Bien que fort prisé des Anciens, le romarin n’a joué pour eux qu’un rôle médical mineur. Si on a retrouvé des rameaux de romarin dans des tombes remontant aux toutes premières dynasties égyptiennes, rien n’atteste qu’il avait une telle fonction. Peut-être avait-il en Égypte la même attribution qu’en Grèce antique et en Rome impériale. Des sources indiquent que Grecs et Romains employaient la plante comme médecine, mais rien n’est moins certain.
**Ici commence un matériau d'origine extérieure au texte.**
(** The scan against the description by positions.  [k] characters of a
    match are still to be dropped at index [j]; no occurrence that starts
    before [j] reaches beyond them. *)
Lemma scan_by_positions (s : str) :
  forall t j k,
    skipn j s = t ->
    (forall i ph, In ph phrases -> occurrence U true s i ph = true ->
                  (i < j)%nat -> (i + length ph <= j + k)%nat) ->
    (k <> O ->
     exists i ph, In ph phrases /\ occurrence U true s i ph = true /\
                  (i < j)%nat /\ (i + length ph = j + k)%nat) ->
    sub_scan U k (char_before s j) t = keep_outside U true s j t.
Proof.
  induction t as [| c t IH]; intros j k Ht Hpast Hcur; [reflexivity |].
  destruct (skipn_cons s j c t Ht) as [Hc Ht'].
  assert (Hprev : char_before s (S j) = Some c) by exact Hc.
  simpl sub_scan. simpl keep_outside.
  destruct k as [| k].
  - destruct (match_here U (char_before s j) (c :: t)) as [n |] eqn:E.
    + rewrite <- Ht in E.
      destruct (match_here_occurrence U s j n E) as (ph & Hin & Hlen & Ho).
      destruct (phrase_not_empty ph Hin) as (m & Hm).
      rewrite Hm in Hlen. subst n.
      assert (Hin_occ : inside_occurrence U true s j = true).
      { apply inside_occurrence_iff. exists ph, j.
        repeat split; auto. lia. }
      rewrite Hin_occ, <- Hprev. apply IH; [assumption | |].
      * intros i ph' Hin' Ho' Hi.
        destruct (Nat.eq_dec i j) as [-> | Hne].
        -- rewrite (occurrence_one_phrase true s j ph' ph Hin' Hin Ho' Ho).
           lia.
        -- specialize (Hpast i ph' Hin' Ho'). lia.
      * intros Hm0. exists j, ph. repeat split; auto. lia.
    + assert (Hout : inside_occurrence U true s j = false).
      { destruct (inside_occurrence U true s j) eqn:Hin_occ;
          [| reflexivity].
        apply inside_occurrence_iff in Hin_occ
          as (ph & i & Hin & Hi & Ho & Hlt).
        destruct (Nat.eq_dec i j) as [-> | Hne].
        - destruct (occurrence_match_here U s j ph Hin Ho) as (n & En).
          rewrite Ht in En. congruence.
        - specialize (Hpast i ph Hin Ho). lia. }
      rewrite Hout, <- Hprev. f_equal. apply IH; [assumption | |].
      * intros i ph Hin Ho Hi.
        destruct (Nat.eq_dec i j) as [-> | Hne].
        -- destruct (occurrence_match_here U s j ph Hin Ho) as (n & En).
           rewrite Ht in En. congruence.
        -- specialize (Hpast i ph Hin Ho). lia.
      * intros Hk. now destruct Hk.
  - destruct (Hcur (Nat.neq_succ_0 k)) as (i0 & ph0 & Hin0 & Ho0 & Hi0 & He0).
    assert (Hin_occ : inside_occurrence U true s j = true).
    { apply inside_occurrence_iff. exists ph0, i0.
      repeat split; auto; lia. }
    rewrite Hin_occ, <- Hprev. apply IH; [assumption | |].
    + intros i ph Hin Ho Hi.
      destruct (Nat.eq_dec i j) as [-> | Hne].
      * exfalso.
        apply (occurrences_disjoint true s i0 j ph0 ph Hin0 Hin Ho0 Ho);
          lia.
      * specialize (Hpast i ph Hin Ho). lia.
    + intros Hk. exists i0, ph0. repeat split; auto; lia.
Qed.

(** [re.sub] removes the characters that lie within a delimited
    occurrence of a phrase, and no other. *)
Lemma re_sub_by_positions (s : str) :
  re_sub U s = without_occurrences U true s.
Proof.
  unfold re_sub, without_occurrences.
  apply (scan_by_positions s s 0 0); [reflexivity | |].
  - intros i ph _ _ Hi. lia.
  - intros H. now destruct H.
Qed.

(** ** Stripping and capitalising, position by position *)

Lemma strip_between (s : str) :
  exists lead trail,
    s = lead ++ strip s ++ trail /\
    forallb isspace lead = true /\ forallb isspace trail = true.
Proof.
  destruct (lstrip_split s) as (lead & E & Hlead).
  destruct (rstrip_split (lstrip s)) as (trail & E' & Htrail).
  exists lead, trail. unfold strip.
  split; [now rewrite <- E', <- E |].
  split; apply forallb_forall; [rewrite Forall_forall in Hlead
                               | rewrite Forall_forall in Htrail]; auto.
Qed.

Lemma lower_rest_by_positions (r : str) :
  forall pre,
    pre <> [] ->
    lower_rest U (rev pre) r =
      flat_map (cased_at U (pre ++ r)) (seq (length pre) (length r)).
Proof.
  induction r as [| x r IH]; intros pre Hpre; [reflexivity |].
  change (lower_at U (rev pre) x r ++ lower_rest U (x :: rev pre) r =
          cased_at U (pre ++ x :: r) (length pre) ++
          flat_map (cased_at U (pre ++ x :: r))
                   (seq (S (length pre)) (length r))).
  f_equal.
  - assert (Hf : firstn (length pre) (pre ++ x :: r) = pre).
    { rewrite firstn_app, Nat.sub_diag, firstn_all2 by lia.
      apply app_nil_r. }
    assert (Hs : skipn (S (length pre)) (pre ++ x :: r) = r).
    { rewrite skipn_app, skipn_all2 by lia.
      replace (S (length pre) - length pre)%nat with 1%nat by lia.
      reflexivity. }
    assert (Hn : nth_error (pre ++ x :: r) (length pre) = Some x).
    { rewrite nth_error_app2, Nat.sub_diag by lia. reflexivity. }
    unfold cased_at. rewrite Hn, Hf, Hs.
    destruct pre; [contradiction | reflexivity].
  - specialize (IH (pre ++ [x])).
    rewrite rev_app_distr, <- app_assoc, length_app in IH. simpl in IH.
    rewrite Nat.add_1_r in IH. apply IH.
    now destruct pre.
Qed.

Lemma capitalize_by_positions (t : str) :
  capitalize U t = title_then_lower U t.
Proof.
  destruct t as [| c r]; [reflexivity |].
  unfold title_then_lower. simpl. f_equal.
  now apply (lower_rest_by_positions r [c]).
Qed.

End Disjoint.

(** ** Trimming, the other way round *)

Lemma drop_leading_space_lstrip (s : str) : drop_leading_space s = lstrip s.
Proof.
  induction s as [| c s IH]; [reflexivity |].
  simpl. now rewrite IH.
Qed.

Lemma drop_trailing_blank (ws : str) :
  forallb isspace ws = true -> drop_trailing_space ws = [].
Proof. destruct ws as [| c ws]; [reflexivity |]. simpl. now intros ->. Qed.

Lemma ends_clean_not_blank (a ws : str) :
  a <> [] -> starts_clean (rev a) -> forallb isspace (a ++ ws) = false.
Proof.
  intros Ha Hclean.
  destruct (forallb isspace (a ++ ws)) eqn:E; [| reflexivity].
  rewrite forallb_forall in E.
  destruct (rev a) as [| y r] eqn:Hr.
  - apply (f_equal (@rev char)) in Hr. rewrite rev_involutive in Hr.
    now destruct Ha.
  - simpl in Hclean. rewrite <- Hclean. symmetry. apply E.
    apply in_or_app. left. apply in_rev. rewrite Hr. now left.
Qed.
Si Horace et Virgile avancent des vertus magiques du romarin, on peut douter du fait que les plantes décrites par Théophraste et Dioscoride soient réellement le romarin. Ils évoquent bien une plante soignant les affections du foie, comme sait le faire le romarin, mais on ne peut affirmer avec certitude qu’il s’agit bien de lui.
Il semblerait, plutôt, que le romarin ait eu une valeur symbolique très tôt dans l’Antiquité. « Plante aromatique devenue funéraire, son arôme passait pour conserver le corps du trépassé, et son feuillage toujours vert semblait un gage d’immortalité » (1). Associé à un certain nombre de rites funéraires, il permettait d’accompagner le défunt dans l’au-delà. Mais il avait aussi une utilité pour les vivants lors de ces rites, puisqu’on sait que les Romains portaient des couronnes de romarin (d’où son surnom d’herbe à la couronne, coronarius) pour, très certainement, les aider à garder la tête froide lors de tels événements. Symbole de mort, il est aussi symbole de vie et d’amour. Aussi l’employait-on couramment, toujours sous forme de couronne, lors des mariages. Du culte des morts on glisse vers l’idée du rajeunissement et de la résurrection. Nous verrons que certains emplois plus tardifs du romarin incarnent cette dimension. Mais le romarin, de plante cultuelle, est passé au stade médicinal puis condimentaire, à travers un processus de désacralisation, comme on en rencontre tant dès qu’on parle des plantes. « Mais cette injuste déchéance ne pouvait être elle-même que toute provisoire, puisque, après tout, les légendes concernant les plantes n’étaient qu’une manière d’en souligner les vertus. Nous pourrions dire aujourd’hui qu’elles étaient destinées à engendrer un conditionnement psychique préalable qui rendent plus efficaces encore leurs très réelles propriétés » (2).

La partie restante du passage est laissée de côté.